General partners who serve on corporate boards must carefully monitor their time, actions and communications in today's more dangerous regulatory environment. By David Snow, Editor

Private equity general partners today are both propelled towards public board membership and repelled from it by two opposite and powerful forces.

On the one hand, limited partners, now more than ever, expect to see evidence of operational value add at every stage of portfolio company’s development, including after it has been taken public. Private equity professionals are often supremely qualified to guide a post-IPO portfolio company to further growth, perhaps by dint of an intimate knowledge of the market and the company’s strengths and weaknesses, perhaps because of financial markets expertise and a large Rolodex. Where a private equity fund has a significant stake in a portfolio company, it is only natural that one or more talented GPs of the fund join the company’s board as outside directors when it goes public.
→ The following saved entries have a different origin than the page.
Lemma release_protocol_good self response need request_id :
  ready self response need -> cp_health self = Running -> shape STATUS_OK [] ->
  good self response need request_id (release_protocol response request_id self).
Proof.
  intros Hready Hrun Hok. unfold release_protocol.
  pose proof (Hbegin (cp_state self)) as Hb. destruct (begin (cp_state self)) as [st r]. cbn [fst] in Hb.
  apply touched_state in Hb. destruct r as [resource|e]; [|by apply good_state_error].
  destruct (release resource _) as [w r].
  assert (T : touched self (set_world w (set_state st self))) by (eapply touched_trans; [done|apply touched_world]).
  set (self2 := set_world w (set_state st self)) in *.
  destruct r as [[]|[error x|]].
  - pose proof (Hcommit (cp_state self2)) as Hc. destruct (commit (cp_state self2)) as [st3 r]. cbn [fst] in Hc.
    apply touched_state, (touched_trans _ _ _ T) in Hc. destruct r; [by apply good_empty|].
    apply good_discard; [done|apply Hc].
  - pose proof (Hrestore x (cp_state self2)) as Hc. destruct (restore x (cp_state self2)) as [st3 r]. cbn [fst] in Hc.
    apply touched_state, (touched_trans _ _ _ T) in Hc. destruct r; [by apply good_backend_error|].
    apply good_discard; [done|apply Hc].
  - pose proof (Hcommit (cp_state self2)) as Hc. destruct (commit (cp_state self2)) as [st3 r]. cbn [fst] in Hc.
    apply touched_state, (touched_trans _ _ _ T) in Hc. apply good_discard; [done|].
    destruct (is_ok r); [|apply Hc]. eapply loose_trans; [apply Hc|apply Hquarantine].
Qed.

End Release.

Lemma destroy_context_good self response need request_id id :
  ready self response need -> cp_health self = Running -> shape STATUS_OK [] ->
  good self response need request_id (destroy_context response request_id id self).
Proof.
  intros Hr Hh Hok. apply (release_protocol_good (begin_context_release id) acc_destroy_context
    (commit_context_release id) (restore_context_release id)
    (fun self => set_quarantined (bump_contexts (cp_quarantined self)) (cp_quarantined_bytes self) self));
    try done; intros; auto using loose_quarantined; constructor.
Qed.

Lemma destroy_queue_good self response need request_id id :
  ready self response need -> cp_health self = Running -> shape STATUS_OK [] ->
  good self response need request_id (destroy_queue response request_id id self).
Proof.
  intros Hr Hh Hok. apply (release_protocol_good (begin_queue_release id) acc_destroy_queue
    (commit_queue_release id) (restore_queue_release id)
    (fun self => set_quarantined (bump_queues (cp_quarantined self)) (cp_quarantined_bytes self) self));
    try done; intros; auto using loose_quarantined; constructor.
Qed.

Lemma free_buffer_good self response need request_id id :
  ready self response need -> cp_health self = Running -> shape STATUS_OK [] ->
  good self response need request_id (free_buffer response request_id id self).
Proof.
  intros Hr Hh Hok. unfold free_buffer.
  destruct (buffer_record id (cp_state self)) as [record|]; [|by apply good_state_error, touched_refl].
  apply (release_protocol_good (begin_buffer_release id) acc_free_buffer
    (commit_buffer_release id) (restore_buffer_release id)
    (fun self => set_quarantined (bump_buffers (cp_quarantined self))
       (add_backing (bi_allocation_bytes (buf_info record)) (cp_quarantined_bytes self)) self));
    try done; intros; auto using loose_quarantined; constructor.
Qed.

Lemma unload_program_good self response need request_id id :
  ready self response need -> cp_health self = Running -> shape STATUS_OK [] ->
  good self response need request_id (unload_program response request_id id self).
Proof.
  intros Hr Hh Hok. unfold unload_program.
  destruct (program_record id (cp_state self)) as [record|]; [|by apply good_state_error, touched_refl].
  apply (release_protocol_good (begin_program_release id) acc_unload_program
    (commit_program_release id) (restore_program_release id)
    (fun self => set_quarantined (bump_programs (cp_quarantined self))
       (add_resident (prg_resident_bytes record) (cp_quarantined_bytes self)) self));
    try done; intros; auto using loose_quarantined; constructor.
Qed.

Lemma release_event_good self response need request_id id :
  ready self response need -> cp_health self = Running -> shape STATUS_OK [] ->
  good self response need request_id (release_event response request_id id self).
Proof.
  intros Hr Hh Hok. apply (release_protocol_good (begin_event_release id) acc_destroy_event
    (commit_event_release id) (restore_event_release id)
    (fun self => set_quarantined (bump_events (cp_quarantined self)) (cp_quarantined_bytes self) self));
    try done; intros; auto using loose_quarantined; constructor.
Qed.

(** ** The other commands *)

(** A handler that continues from a touched processor. *)
Lemma good_after self self1 response need request_id res :
  touched self self1 -> cp_health self = Running -> good self1 response need request_id res ->
  good self response need request_id res.
Proof.
  intros [[L1 L2 L3 L4] Hh Hq Hqb] Hrun. destruct res as [[self' response'] r].
  intros [[M1 M2 M3 M4 M5 M6] Ha]. split; [|done]. split; try congruence; try done.
  - by transitivity (cp_state self1).
  - intros Hr. destruct (M6 Hr). split; congruence.
Qed.

Lemma release_unpublished_good self response need request_id id error :
  ready self response need -> cp_health self = Running ->
  good self response need request_id (release_unpublished_buffer response request_id id error self).
Proof.
  intros Hready Hrun. unfold release_unpublished_buffer.
  destruct (buffer_record id (cp_state self)) as [record|]; [|apply good_discard; [done|apply loose_refl]].
  pose proof (step_begin_buffer id (cp_state self)) as Hb.
  destruct (begin_buffer_release id (cp_state self)) as [st r]. cbn [fst] in Hb. apply touched_state in Hb.
  destruct r as [buffer|]; [|apply good_discard; [done|apply Hb]].
  destruct (acc_free_buffer buffer _) as [w r].
  assert (T : touched self (set_world w (set_state st self))) by (eapply touched_trans; [done|apply touched_world]).
  set (self2 := set_world w (set_state st self)) in *.
  destruct r as [[]|[e x|]].
  - pose proof (step_commit_buffer id (cp_state self2)) as Hc.
    destruct (commit_buffer_release id (cp_state self2)) as [st3 r]. cbn [fst] in Hc.
    apply touched_state, (touched_trans _ _ _ T) in Hc. destruct r; [by apply good_backend_error|].
    apply good_discard; [done|apply Hc].
  - pose proof (step_restore_buffer id x (cp_state self2)) as Hc.
    destruct (restore_buffer_release id x (cp_state self2)) as [st3 r]. cbn [fst] in Hc.
    apply touched_state, (touched_trans _ _ _ T) in Hc. apply good_discard; [done|apply Hc].
  - pose proof (step_commit_buffer id (cp_state self2)) as Hc.
    destruct (commit_buffer_release id (cp_state self2)) as [st3 r]. cbn [fst] in Hc.
    apply touched_state, (touched_trans _ _ _ T) in Hc. apply good_discard; [done|].
    destruct (is_ok r); [|apply Hc]. eapply loose_trans; [apply Hc|apply loose_quarantined].
Qed.

Lemma poll_event_good self response need request_id id :
  ready self response need -> cp_health self = Running -> 24 <= need -> (forall state, shape STATUS_OK (as_bytes (wire_event_state state))) ->
  good self response need request_id (poll_event response request_id id self).
Proof.
  intros Hready Hrun Hneed Hok. unfold poll_event.
  destruct (event_resource id self) as [event|]; [|by apply good_state_error, touched_refl].
  destruct (acc_poll_event event _) as [w [state|e]]; [|by apply good_backend_error, touched_world].
  case_bool_decide; [|by apply good_bytes; [done..|apply touched_world|done|done]].
  apply good_bytes_moved; [done| |apply discard_moved, touched_world|done|done].
  eapply loose_trans; [apply (touched_world self w)|apply loose_discard].
Qed.

Lemma cancel_event_good self response need request_id id :
  ready self response need -> cp_health self = Running -> shape STATUS_OK [] ->
  good self response need request_id (cancel_event response request_id id self).
Proof.
  intros Hready Hrun Hok. unfold cancel_event.
  destruct (validate_event_cancellation _); [|by apply good_empty, touched_refl].
  destruct (event_resource id self) as [event|]; [|by apply good_state_error, touched_refl].
  destruct (acc_cancel_event event _) as [w [u|e]]; [by apply good_empty, touched_world|].
  by apply good_backend_error, touched_world.
Qed.

Lemma destroy_event_good self response need request_id id :
  ready self response need -> cp_health self = Running -> shape STATUS_OK [] ->
  good self response need request_id (destroy_event response request_id id self).
Proof.
  intros Hready Hrun Hok. unfold destroy_event.
  destruct (event_resource id self) as [event|]; [|by apply good_state_error, touched_refl].
  destruct (acc_poll_event event _) as [w r]. pose proof (touched_world self w) as T.
  assert (Hrel : good self response need request_id (release_event response request_id id (set_world w self))).
  { eapply good_after; [exact T|done|]. apply release_event_good; [|done..]. eapply ready_loose; [apply T|done]. }
  assert (Hlost : good self response need request_id (respond_empty response STATUS_DEVICE_LOST request_id false
    (require_backend_discard (set_world w self)))).
  { apply good_empty_moved; [done| |apply discard_moved, T|done]. eapply loose_trans; [apply T|apply loose_discard]. }
  destruct r as [state|e]; [|by apply good_backend_error].
  destruct state as [| |[]|]; try done. by apply good_empty.
Qed.

Lemma write_buffer_good self response need request_id id range data :
  ready self response need -> cp_health self = Running -> shape STATUS_OK [] ->
  good self response need request_id (write_buffer response request_id id range data self).
Proof.
  intros Hready Hrun Hok. unfold write_buffer.
  destruct (buffer_record_mut id (cp_state self)) as [[record put]|] eqn:Hm; [|by apply good_state_error, touched_refl].
  destruct (validate_transfer record range TRANSFER_DESTINATION) eqn:Hv;
    [|apply transfer_status_failing in Hv; by apply good_empty, touched_refl].
  unfold ResourceSlot_get. destruct (slot_resource (buf_slot record)) as [buffer|] eqn:Hs;
    [|by apply good_state_error, touched_refl]. cbn [ok_or].
  destruct (acc_write_buffer buffer _ data _) as [w [buffer' r]].
  assert (T : touched self (set_world w (set_state
    (put (rec_with_slot (ResourceSlot_put buffer' (buf_slot record)) record)) self))).
  { apply touched_set. eapply step_store_buffer; [done|]. rewrite Hs. eauto. }
  destruct r; [by apply good_empty|by apply good_backend_error].
Qed.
But being a director of a public company today isn’t what it used to be. The threat of litigation is higher, the responsibilities of board membership are greater and more time consuming, and, according to legal experts, board members are increasingly likely to lose lawsuits that several years ago they would have won, such are the expectations of good faith in service to stockholders.

According to Stephen Poss, a partner in the Boston office of law firm Goodwin Procterand an expert on securities litigation and SEC enforcement practice, changes to the liabilities of board membership should be taken seriously. ?You need to go in with your eyes open and make sure you have time in your calendar, says Poss. ?The old model of showing four times a year, having lunch and then leaving doesn’t cut it anymore. There are more meetings and you need to pay more attention.?

MULTIPLE HATS
While all the liabilities that apply to board members apply to board members from invested private equity funds, there are certain aspects of being a GP board member that are fairly unique. Most board members are also shareholders, but board members from private equity funds are usually significant shareholders through a fund with a sometimes different economic dynamic to the corporation.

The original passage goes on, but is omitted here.